Obama is the third president in a row to come to Washington promising to bring more bipartisanship, then fail to close the deal. Did he make a mistake? Should he have defined bipartisanship as warmed relations between the parties instead of actually winning Republican votes? Obama did not say.

But he did say that he thought the GOP party-line vote was a fait accompli long before it was taken. "Look," he said, "once a decision was made by the Republican leadership to have a party-line vote -- a decision that I think occurred before I met with them -- then I'm not sure that there was a whole host of things that we were going to do that was going to make a difference.

"But again, my bottom line was not how pretty the process was; my bottom line was am I getting help to people who need it."

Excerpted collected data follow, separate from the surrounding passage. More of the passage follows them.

(** X15. The request the test client builds is one every handler accepts
    when the server was started with the same secret: signed under [sha1=]
    in both headers the handlers read, it is never answered 401, 405 or
    500, whatever canonical form the header keys take.  It is answered 400
    when the payload file does not decode and acknowledged otherwise.  When
    the two secrets give different HMACs of the payload, every handler
    answers 401. *)
Theorem X15_test_client_round_trip `{Runtime} `{expo.Upstream}
    (CanonicalMIMEHeaderKey : string -> string)
    (os_ReadFile : string -> Result string)
    (http_NewRequest_error : string -> option string)
    (decodeUpdate : string -> Result (list update.Update.t))
    (decodeBuild : string -> Result build.WebhookPayload.t)
    (decodeSubmit : string -> Result submit.WebhookPayload.t)
    (client : testclient.Options.t) (server : server.Options.t)
    (r : http.Request) (cfg : config.Config) :
  testclient.main CanonicalMIMEHeaderKey os_ReadFile http_NewRequest_error client
  = OkR r ->
  server.Complete server = OkR cfg ->
  exists payload,
    os_ReadFile (testclient.Options.PayloadPath client) = OkR payload
    /\ (hmac_sha1 (server.Options.ExpoHMACSecret server) payload
        = hmac_sha1 (testclient.Options.ExpoHMACSecret client) payload ->
        update.Handle decodeUpdate cfg r
        = match decodeUpdate payload with
          | ErrR _ => respondsOnly 400
          | OkR updates => acknowledgesThen (update.handlePayload cfg updates)
          end
        /\ build.Handle decodeBuild cfg r
           = match decodeBuild payload with
             | ErrR _ => respondsOnly 400
             | OkR w => acknowledgesThen (build.handlePayload cfg w)
             end
        /\ submit.Handle decodeSubmit cfg r
           = match decodeSubmit payload with
             | ErrR _ => respondsOnly 400
             | OkR w => acknowledgesThen (submit.handlePayload cfg w)
             end)
    /\ (hmac_sha1 (server.Options.ExpoHMACSecret server) payload
        <> hmac_sha1 (testclient.Options.ExpoHMACSecret client) payload ->
        update.Handle decodeUpdate cfg r = respondsOnly 401
        /\ build.Handle decodeBuild cfg r = respondsOnly 401
        /\ submit.Handle decodeSubmit cfg r = respondsOnly 401).
Proof.
  unfold testclient.main, server.Complete. intros Hmain [= <-].
  destruct (testclient.Validate client); [discriminate|].
  destruct (os_ReadFile (testclient.Options.PayloadPath client)) as [payload|];
    [|discriminate].
  destruct (http_NewRequest_error (testclient.Options.Endpoint client));
    [discriminate|].
  injection Hmain as <-.
  exists payload. split; [reflexivity|].
  destruct (request_signatures CanonicalMIMEHeaderKey client payload) as (Hsig & Hexpo).
  unfold update.Handle, build.Handle, submit.Handle.
  rewrite Hsig, Hexpo. cbn [testclient.request http.Method http.Body config.ExpoHMACSecret].
  cbn [String.eqb Ascii.eqb Bool.eqb negb].
  rewrite expectedSignature_eqb.
  split.
  - intros ->. rewrite String.eqb_refl. cbn [negb].
    repeat split.
    + destruct (decodeUpdate payload); [apply acknowledged_run|reflexivity].
    + destruct (decodeBuild payload); [apply acknowledged_run|reflexivity].
    + destruct (decodeSubmit payload); [apply acknowledged_run|reflexivity].
  - intros Hne. apply String.eqb_neq in Hne. rewrite Hne. repeat split.
Qed.
(* ===== verification/_CoqProject ===== *)
-Q . S2P
Prelude.v
Hal.v
Frames.v
Mm.v
MmSpec.v
MmWalk.v
Elf.v
PoolAcct.v
ElfProofs.v
CopySpec.v
Owner.v
UserView.v
Console.v
Utf8.v
Framing.v
JsonDoc.v
JsonText.v
RpcJson.v
Walkers.v
RpcJsonProofs.v
KState.v
BuildRs.v
Sbi.v
Hart.v
Traps.v
TrapsProofs.v
Vector.v
VectorProofs.v
Payload.v
LoadOwn.v
Base64.v
Syscall.v
Handler.v
Rpc.v
Sched.v
Docs.v
Userland.v
KRun.v
Iso.v
IsoCode.v
Panic.v
Demo.v
SyscallProofs.v
PreemptProofs.v
HandlerProofs.v
UserlandProofs.v
KSpec.v
SchedInv.v
SchedProofs.v
Isolation.v
TrapMachine.v
Checkpoint.v
Sound.v
Progress.v
Events.v
RpcProofs.v
KeysProofs.v
Traces.v
Overflow.v
Fork.v
(* ===== verification/Hal.v ===== *)
(** * Physical memory (kernel/src/hal/boot.rs)

    The frame pool as a byte-addressed memory and the five bounds-checked
    accessors the safe code uses. An address outside the pool is refused, in
    the code by [None]/[false], here by [None]. The memory is total: only the
    bytes of the pool are ever read. *)

From S2P Require Import Prelude.

Definition mem : Type := Z -> byte.

Definition POOL_BASE : Z := 0x80400000.
Definition POOL_END : Z := 0x88000000.

(** [pool_ptr]: the access [pa, pa+len) lies wholly in the pool. *)
Definition pool_ptr (pa len : Z) : option Z :=
  match checked_add pa len with
  | None => None
  | Some e => if (pa <? POOL_BASE) || (POOL_END <? e) then None else Some pa
  end.

(** Raw byte access, used by the accessors below once [pool_ptr] agreed. *)
Definition load (m : mem) (pa : Z) (n : nat) : bytes :=
  map (fun i => m (pa + Z.of_nat i)) (seq 0 n).

Definition store (m : mem) (pa : Z) (bs : bytes) : mem := fun a =>
  if (pa <=? a) && (a <? pa + Z.of_nat (length bs))
  then nth (Z.to_nat (a - pa)) bs x00 else m a.

Definition fill0 (m : mem) (pa len : Z) : mem := fun a =>
  if (pa <=? a) && (a <? pa + len) then x00 else m a.

Definition phys_write (m : mem) (pa : Z) (bs : bytes) : option mem :=
  match pool_ptr pa (Z.of_nat (length bs)) with
  | Some dst => Some (store m dst bs)
  | None => None
  end.

Definition phys_zero (m : mem) (pa len : Z) : option mem :=
  match pool_ptr pa len with
  | Some dst => Some (fill0 m dst len)
  | None => None
  end.

Definition phys_read (m : mem) (pa : Z) (len : nat) : option bytes :=
  match pool_ptr pa (Z.of_nat len) with
  | Some src => Some (load m src len)
  | None => None
  end.

Definition phys_read_u64 (m : mem) (pa : Z) : option Z :=
  if negb (pa mod 8 =? 0) then None else
  match pool_ptr pa 8 with
  | Some p => Some (le_word (load m p 8))
  | None => None
  end.

Definition phys_write_u64 (m : mem) (pa val : Z) : option mem :=
  if negb (pa mod 8 =? 0) then None else
  match pool_ptr pa 8 with
  | Some p => Some (store m p (le_bytes 8 val))
  | None => None
  end.

(** ** Lemmas *)

Lemma load_length (m : mem) (pa : Z) (n : nat) : length (load m pa n) = n.
Proof. unfold load. rewrite length_map, length_seq. done. Qed.

Lemma load_ext (m m' : mem) (pa : Z) (n : nat) :
  (forall a, pa <= a < pa + Z.of_nat n -> m a = m' a) -> load m pa n = load m' pa n.
Proof.
  intros H. unfold load. apply map_ext_in. intros i Hi.
  apply in_seq in Hi. apply H. lia.
Qed.

Lemma load_lookup (m : mem) (pa : Z) (n i : nat) :
  (i < n)%nat -> load m pa n !! i = Some (m (pa + Z.of_nat i)).
Proof.
  intros H. unfold load. rewrite list_lookup_fmap.
  rewrite lookup_seq_lt by done. done.
Qed.

Lemma load_store_same (m : mem) (pa : Z) (bs : bytes) :
  load (store m pa bs) pa (length bs) = bs.
Proof.
  apply list_eq. intros i. destruct (decide (i < length bs)%nat) as [H|H].
  - rewrite load_lookup by done. unfold store.
    destruct (_ && _) eqn:E; zbool; [|lia].
    replace (Z.to_nat (pa + Z.of_nat i - pa)) with i by lia.
    symmetry.
    destruct (lookup_lt_is_Some_2 bs i H) as [b Hb]. rewrite Hb. f_equal.
    symmetry. rewrite nth_lookup, Hb. done.
  - rewrite !lookup_ge_None_2; rewrite ?load_length; [done|lia|lia].
Qed.

Lemma store_other (m : mem) (pa : Z) (bs : bytes) (a : Z) :
  ~ (pa <= a < pa + Z.of_nat (length bs)) -> store m pa bs a = m a.
Proof. intros H. unfold store. destruct (_ && _) eqn:E; zbool; [lia|done]. Qed.

Lemma fill0_other (m : mem) (pa len a : Z) :
  ~ (pa <= a < pa + len) -> fill0 m pa len a = m a.
Proof. intros H. unfold fill0. destruct (_ && _) eqn:E; zbool; [lia|done]. Qed.

Lemma fill0_in (m : mem) (pa len a : Z) :
  pa <= a < pa + len -> fill0 m pa len a = x00.
Proof. intros H. unfold fill0. destruct (_ && _) eqn:E; [done|]. apply andb_false_iff in E as [E|E]; zbool; lia. Qed.

Definition in_pool (pa len : Z) : Prop :=
  0 <= len /\ POOL_BASE <= pa /\ pa + len <= POOL_END.

Lemma pool_ptr_in (pa len : Z) : in_pool pa len -> pool_ptr pa len = Some pa.
Proof.
  unfold in_pool, pool_ptr, checked_add, POOL_BASE, POOL_END, W64. intros H.
  destruct (pa + len <? _) eqn:E; zbool; [|lia].
  destruct (_ || _) eqn:E2; [|done]. apply orb_true_iff in E2 as [?|?]; zbool; lia.
Qed.

Lemma pool_ptr_inv (pa len p : Z) :
  0 <= len -> pool_ptr pa len = Some p -> p = pa /\ in_pool pa len.
Proof.
  unfold in_pool, pool_ptr, checked_add. intros Hl H. break_match; simplify_eq.
  zbool. lia.
Qed.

"Going forward, each and every time we've got an initiative I'm going to go to both Democrats and Republicans and I'm going to say, here's my best argument for why we need to do this."

Asked whether his experience had changed his expectations of winnable Republican support or how he might win it, he responded sagely. "You know, I am an eternal optimist," he said. "That doesn't mean I'm a sap."

As our laughter subsided, he described his goal? "Assume the best, but prepare for a whole range of different possibilities."

That's not an original thought, but it's durable.

Asked if he foresees a time when more drastic action might be required to save the financial markets, like the Japan or Swedish models, Obama explored the positives and negatives of each. Japan failed to intervene forcefully enough in the 1990s- "they sort of paper things over and never really bit the bullet"--and fell into an economic "lost decade."

Like many economists on the left, Obama found a "good argument" in Sweden's model, which temporarily nationalized its failed banks, then sold them off one-by-one. But here, too, he found a big problem: "They only had a handful of banks; we've got thousands of banks. The scale, the magnitude, of what we're dealing with is much bigger."

"But here's the bottom line," he said. "We will do what works."

Later he elaborated, "I think what you can say is, I will not allow our financial system to collapse. And we are going to do whatever is required to get credit flowing again so that companies and consumers can do their business and we can get this economy back on track."